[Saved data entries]
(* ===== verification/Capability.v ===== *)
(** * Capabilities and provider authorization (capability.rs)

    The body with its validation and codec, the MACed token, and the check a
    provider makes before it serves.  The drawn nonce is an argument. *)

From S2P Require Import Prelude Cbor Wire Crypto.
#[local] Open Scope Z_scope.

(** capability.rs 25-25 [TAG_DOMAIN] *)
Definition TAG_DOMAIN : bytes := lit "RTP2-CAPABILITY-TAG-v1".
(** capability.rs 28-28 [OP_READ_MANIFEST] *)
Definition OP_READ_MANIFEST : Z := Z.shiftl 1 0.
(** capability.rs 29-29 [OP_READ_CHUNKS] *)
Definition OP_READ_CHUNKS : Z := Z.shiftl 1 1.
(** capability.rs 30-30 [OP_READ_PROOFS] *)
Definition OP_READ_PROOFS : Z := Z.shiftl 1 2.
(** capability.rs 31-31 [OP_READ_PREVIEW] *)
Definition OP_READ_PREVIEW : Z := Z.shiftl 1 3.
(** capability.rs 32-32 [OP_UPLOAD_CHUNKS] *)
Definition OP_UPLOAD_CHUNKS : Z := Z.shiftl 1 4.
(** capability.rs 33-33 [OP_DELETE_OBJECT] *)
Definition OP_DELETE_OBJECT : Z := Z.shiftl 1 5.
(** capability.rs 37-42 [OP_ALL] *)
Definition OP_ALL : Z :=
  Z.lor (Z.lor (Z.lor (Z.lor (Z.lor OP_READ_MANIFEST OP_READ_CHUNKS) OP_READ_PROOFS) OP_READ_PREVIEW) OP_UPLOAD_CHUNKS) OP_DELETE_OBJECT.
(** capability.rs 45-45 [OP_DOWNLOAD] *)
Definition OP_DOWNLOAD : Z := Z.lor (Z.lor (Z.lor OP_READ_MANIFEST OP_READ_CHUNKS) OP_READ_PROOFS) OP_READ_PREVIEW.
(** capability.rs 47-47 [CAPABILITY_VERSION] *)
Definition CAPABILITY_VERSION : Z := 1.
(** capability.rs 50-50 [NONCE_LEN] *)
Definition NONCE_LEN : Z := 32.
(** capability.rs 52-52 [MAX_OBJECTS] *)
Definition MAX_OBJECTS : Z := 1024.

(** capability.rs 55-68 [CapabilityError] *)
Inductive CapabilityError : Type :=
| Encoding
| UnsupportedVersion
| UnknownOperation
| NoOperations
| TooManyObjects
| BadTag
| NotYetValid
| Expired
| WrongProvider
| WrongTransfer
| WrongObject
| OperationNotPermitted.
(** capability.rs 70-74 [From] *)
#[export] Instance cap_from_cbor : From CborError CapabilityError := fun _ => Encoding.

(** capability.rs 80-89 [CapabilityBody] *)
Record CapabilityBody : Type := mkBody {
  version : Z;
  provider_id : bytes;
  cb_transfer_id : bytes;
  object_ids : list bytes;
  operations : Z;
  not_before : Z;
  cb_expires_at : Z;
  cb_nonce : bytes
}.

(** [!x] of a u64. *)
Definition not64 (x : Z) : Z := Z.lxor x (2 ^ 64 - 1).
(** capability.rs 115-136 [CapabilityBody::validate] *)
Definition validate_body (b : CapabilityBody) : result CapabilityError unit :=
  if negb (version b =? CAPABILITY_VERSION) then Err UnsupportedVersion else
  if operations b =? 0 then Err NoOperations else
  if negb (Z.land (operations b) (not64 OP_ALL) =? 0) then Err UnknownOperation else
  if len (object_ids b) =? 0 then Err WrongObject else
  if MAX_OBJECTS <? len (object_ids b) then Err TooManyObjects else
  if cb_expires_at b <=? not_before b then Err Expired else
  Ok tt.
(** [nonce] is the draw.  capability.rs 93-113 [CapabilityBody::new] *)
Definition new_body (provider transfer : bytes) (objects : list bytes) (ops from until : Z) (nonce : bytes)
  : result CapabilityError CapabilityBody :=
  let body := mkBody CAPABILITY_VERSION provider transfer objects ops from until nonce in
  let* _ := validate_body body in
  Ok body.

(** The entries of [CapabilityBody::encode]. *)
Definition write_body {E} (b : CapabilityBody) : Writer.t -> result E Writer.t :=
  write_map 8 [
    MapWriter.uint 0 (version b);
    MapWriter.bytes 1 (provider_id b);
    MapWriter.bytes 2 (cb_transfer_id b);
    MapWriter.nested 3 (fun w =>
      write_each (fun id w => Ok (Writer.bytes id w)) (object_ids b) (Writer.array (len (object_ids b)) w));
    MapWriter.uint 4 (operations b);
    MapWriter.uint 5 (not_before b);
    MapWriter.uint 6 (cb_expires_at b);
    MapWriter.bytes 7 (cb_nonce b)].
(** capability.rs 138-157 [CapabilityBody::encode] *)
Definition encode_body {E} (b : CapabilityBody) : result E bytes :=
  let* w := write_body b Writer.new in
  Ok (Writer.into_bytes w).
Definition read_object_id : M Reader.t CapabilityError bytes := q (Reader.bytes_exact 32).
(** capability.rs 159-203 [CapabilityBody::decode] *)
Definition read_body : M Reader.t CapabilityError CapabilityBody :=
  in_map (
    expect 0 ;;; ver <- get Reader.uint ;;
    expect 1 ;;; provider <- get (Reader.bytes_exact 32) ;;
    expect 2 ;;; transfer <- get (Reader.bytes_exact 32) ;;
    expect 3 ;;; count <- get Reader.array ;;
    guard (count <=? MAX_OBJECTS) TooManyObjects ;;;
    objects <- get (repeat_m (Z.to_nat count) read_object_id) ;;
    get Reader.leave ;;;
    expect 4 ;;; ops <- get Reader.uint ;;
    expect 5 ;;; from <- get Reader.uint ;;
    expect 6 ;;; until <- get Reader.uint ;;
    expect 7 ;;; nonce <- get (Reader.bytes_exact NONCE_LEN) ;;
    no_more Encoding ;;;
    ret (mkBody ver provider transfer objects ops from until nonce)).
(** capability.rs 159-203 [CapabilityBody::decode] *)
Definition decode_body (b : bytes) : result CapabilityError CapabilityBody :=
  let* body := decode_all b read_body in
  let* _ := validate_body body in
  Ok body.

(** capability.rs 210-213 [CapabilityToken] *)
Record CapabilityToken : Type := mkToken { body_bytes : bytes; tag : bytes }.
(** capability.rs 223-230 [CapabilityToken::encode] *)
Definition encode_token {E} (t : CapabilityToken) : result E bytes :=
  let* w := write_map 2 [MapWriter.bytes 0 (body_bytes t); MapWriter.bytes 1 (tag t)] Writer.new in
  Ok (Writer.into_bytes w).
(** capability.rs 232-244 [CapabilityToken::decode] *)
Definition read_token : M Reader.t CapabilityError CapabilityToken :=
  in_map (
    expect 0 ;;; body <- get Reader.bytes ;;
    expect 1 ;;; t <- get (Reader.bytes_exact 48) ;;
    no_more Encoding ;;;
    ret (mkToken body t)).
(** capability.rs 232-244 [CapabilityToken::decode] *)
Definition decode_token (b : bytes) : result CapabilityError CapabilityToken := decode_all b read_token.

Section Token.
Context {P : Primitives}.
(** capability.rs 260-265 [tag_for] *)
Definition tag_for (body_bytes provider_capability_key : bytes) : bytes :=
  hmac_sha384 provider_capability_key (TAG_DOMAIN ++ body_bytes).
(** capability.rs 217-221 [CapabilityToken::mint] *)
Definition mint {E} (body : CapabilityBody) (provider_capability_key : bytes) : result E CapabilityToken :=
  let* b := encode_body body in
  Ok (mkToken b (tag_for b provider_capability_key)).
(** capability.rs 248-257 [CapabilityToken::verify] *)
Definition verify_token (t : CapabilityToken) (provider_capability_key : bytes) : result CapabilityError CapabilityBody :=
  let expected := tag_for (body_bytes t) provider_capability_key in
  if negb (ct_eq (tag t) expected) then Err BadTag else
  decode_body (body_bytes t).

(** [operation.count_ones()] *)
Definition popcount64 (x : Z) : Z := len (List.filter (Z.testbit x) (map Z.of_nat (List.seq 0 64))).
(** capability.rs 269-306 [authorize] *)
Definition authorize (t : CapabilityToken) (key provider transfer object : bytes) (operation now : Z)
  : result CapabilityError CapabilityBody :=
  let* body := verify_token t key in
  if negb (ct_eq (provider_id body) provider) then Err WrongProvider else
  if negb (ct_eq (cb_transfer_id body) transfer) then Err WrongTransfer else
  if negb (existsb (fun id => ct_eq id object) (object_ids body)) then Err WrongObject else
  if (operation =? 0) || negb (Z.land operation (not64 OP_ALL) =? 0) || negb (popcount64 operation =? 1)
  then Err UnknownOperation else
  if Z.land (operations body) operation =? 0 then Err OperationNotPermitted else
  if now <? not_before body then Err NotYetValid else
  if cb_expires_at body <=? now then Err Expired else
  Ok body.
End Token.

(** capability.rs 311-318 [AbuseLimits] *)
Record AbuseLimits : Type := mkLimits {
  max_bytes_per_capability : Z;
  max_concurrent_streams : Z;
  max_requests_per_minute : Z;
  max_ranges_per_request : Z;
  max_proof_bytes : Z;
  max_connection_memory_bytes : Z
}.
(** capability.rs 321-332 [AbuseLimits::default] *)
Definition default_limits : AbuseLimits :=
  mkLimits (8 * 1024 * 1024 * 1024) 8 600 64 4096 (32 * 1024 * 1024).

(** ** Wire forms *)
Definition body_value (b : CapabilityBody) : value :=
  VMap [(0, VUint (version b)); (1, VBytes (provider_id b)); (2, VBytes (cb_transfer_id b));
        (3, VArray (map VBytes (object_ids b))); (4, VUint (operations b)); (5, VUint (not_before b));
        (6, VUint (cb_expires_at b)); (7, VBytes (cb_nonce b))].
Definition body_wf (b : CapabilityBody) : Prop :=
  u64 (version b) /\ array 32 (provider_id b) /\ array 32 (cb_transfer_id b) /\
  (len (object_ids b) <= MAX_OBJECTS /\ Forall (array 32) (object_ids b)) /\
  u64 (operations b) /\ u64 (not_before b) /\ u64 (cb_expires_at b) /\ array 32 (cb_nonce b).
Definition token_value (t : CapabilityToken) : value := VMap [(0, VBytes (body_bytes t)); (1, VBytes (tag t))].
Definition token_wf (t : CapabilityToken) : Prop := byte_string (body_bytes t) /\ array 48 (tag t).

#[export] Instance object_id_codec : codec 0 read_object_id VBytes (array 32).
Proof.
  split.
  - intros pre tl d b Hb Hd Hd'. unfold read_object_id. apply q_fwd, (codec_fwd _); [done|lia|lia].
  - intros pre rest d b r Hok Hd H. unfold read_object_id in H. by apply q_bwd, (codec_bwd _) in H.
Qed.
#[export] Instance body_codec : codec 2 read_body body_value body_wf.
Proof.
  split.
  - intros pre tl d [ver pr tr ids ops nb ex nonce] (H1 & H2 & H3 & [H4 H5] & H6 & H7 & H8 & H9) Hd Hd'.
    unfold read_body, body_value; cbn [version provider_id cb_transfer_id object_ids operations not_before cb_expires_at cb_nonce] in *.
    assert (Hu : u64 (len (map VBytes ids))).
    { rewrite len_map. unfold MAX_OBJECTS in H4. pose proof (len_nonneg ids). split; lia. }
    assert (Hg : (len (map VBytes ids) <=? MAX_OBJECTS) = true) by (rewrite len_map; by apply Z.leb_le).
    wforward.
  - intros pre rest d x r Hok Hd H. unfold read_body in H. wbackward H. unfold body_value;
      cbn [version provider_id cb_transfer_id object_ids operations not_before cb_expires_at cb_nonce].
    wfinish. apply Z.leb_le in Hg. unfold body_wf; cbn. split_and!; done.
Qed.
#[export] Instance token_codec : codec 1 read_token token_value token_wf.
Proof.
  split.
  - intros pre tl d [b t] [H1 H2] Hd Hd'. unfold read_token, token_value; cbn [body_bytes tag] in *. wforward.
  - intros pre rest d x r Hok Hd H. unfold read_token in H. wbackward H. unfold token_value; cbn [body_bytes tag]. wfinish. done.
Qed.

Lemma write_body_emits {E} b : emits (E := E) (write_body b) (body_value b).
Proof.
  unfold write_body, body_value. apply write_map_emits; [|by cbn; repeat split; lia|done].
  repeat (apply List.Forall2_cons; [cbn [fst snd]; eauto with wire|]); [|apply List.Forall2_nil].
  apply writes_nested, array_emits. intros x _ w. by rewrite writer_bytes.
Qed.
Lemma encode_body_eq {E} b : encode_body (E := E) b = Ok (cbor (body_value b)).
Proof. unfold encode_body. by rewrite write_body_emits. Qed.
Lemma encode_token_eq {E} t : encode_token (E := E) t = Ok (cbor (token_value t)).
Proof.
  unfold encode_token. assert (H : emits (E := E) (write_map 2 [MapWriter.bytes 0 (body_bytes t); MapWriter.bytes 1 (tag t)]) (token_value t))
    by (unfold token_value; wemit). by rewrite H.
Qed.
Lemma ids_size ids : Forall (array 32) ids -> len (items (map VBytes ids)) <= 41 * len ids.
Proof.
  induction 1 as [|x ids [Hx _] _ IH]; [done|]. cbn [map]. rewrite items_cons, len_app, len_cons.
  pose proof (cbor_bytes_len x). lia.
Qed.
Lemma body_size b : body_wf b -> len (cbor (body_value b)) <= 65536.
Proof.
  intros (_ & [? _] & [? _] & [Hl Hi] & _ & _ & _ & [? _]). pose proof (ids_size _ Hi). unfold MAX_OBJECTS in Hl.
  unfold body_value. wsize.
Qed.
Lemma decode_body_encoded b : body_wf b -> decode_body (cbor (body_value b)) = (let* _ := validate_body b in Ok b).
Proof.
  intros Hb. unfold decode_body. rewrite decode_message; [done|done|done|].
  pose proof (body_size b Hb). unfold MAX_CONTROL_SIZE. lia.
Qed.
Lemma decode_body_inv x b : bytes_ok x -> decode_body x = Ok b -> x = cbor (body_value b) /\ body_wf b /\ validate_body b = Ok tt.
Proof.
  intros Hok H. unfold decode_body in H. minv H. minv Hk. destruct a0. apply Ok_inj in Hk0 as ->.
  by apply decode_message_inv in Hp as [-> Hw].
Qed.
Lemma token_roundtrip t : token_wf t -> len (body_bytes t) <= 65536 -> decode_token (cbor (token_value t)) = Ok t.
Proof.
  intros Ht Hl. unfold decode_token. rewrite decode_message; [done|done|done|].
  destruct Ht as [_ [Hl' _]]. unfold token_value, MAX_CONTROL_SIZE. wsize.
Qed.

■ TASK BRIEF ■
Among the records above, only the lines between the line holding "if negb (existsb" and the line holding "Definition default_limits : AbuseLimits", inclusive, are to be output, exactly as written.

■ SOLUTION TO THE PROBLEM ■
  if negb (existsb (fun id => ct_eq id object) (object_ids body)) then Err WrongObject else
  if (operation =? 0) || negb (Z.land operation (not64 OP_ALL) =? 0) || negb (popcount64 operation =? 1)
  then Err UnknownOperation else
  if Z.land (operations body) operation =? 0 then Err OperationNotPermitted else
  if now <? not_before body then Err NotYetValid else
  if cb_expires_at body <=? now then Err Expired else
  Ok body.
End Token.

(** capability.rs 311-318 [AbuseLimits] *)
Record AbuseLimits : Type := mkLimits {
  max_bytes_per_capability : Z;
  max_concurrent_streams : Z;
  max_requests_per_minute : Z;
  max_ranges_per_request : Z;
  max_proof_bytes : Z;
  max_connection_memory_bytes : Z
}.
(** capability.rs 321-332 [AbuseLimits::default] *)
Definition default_limits : AbuseLimits :=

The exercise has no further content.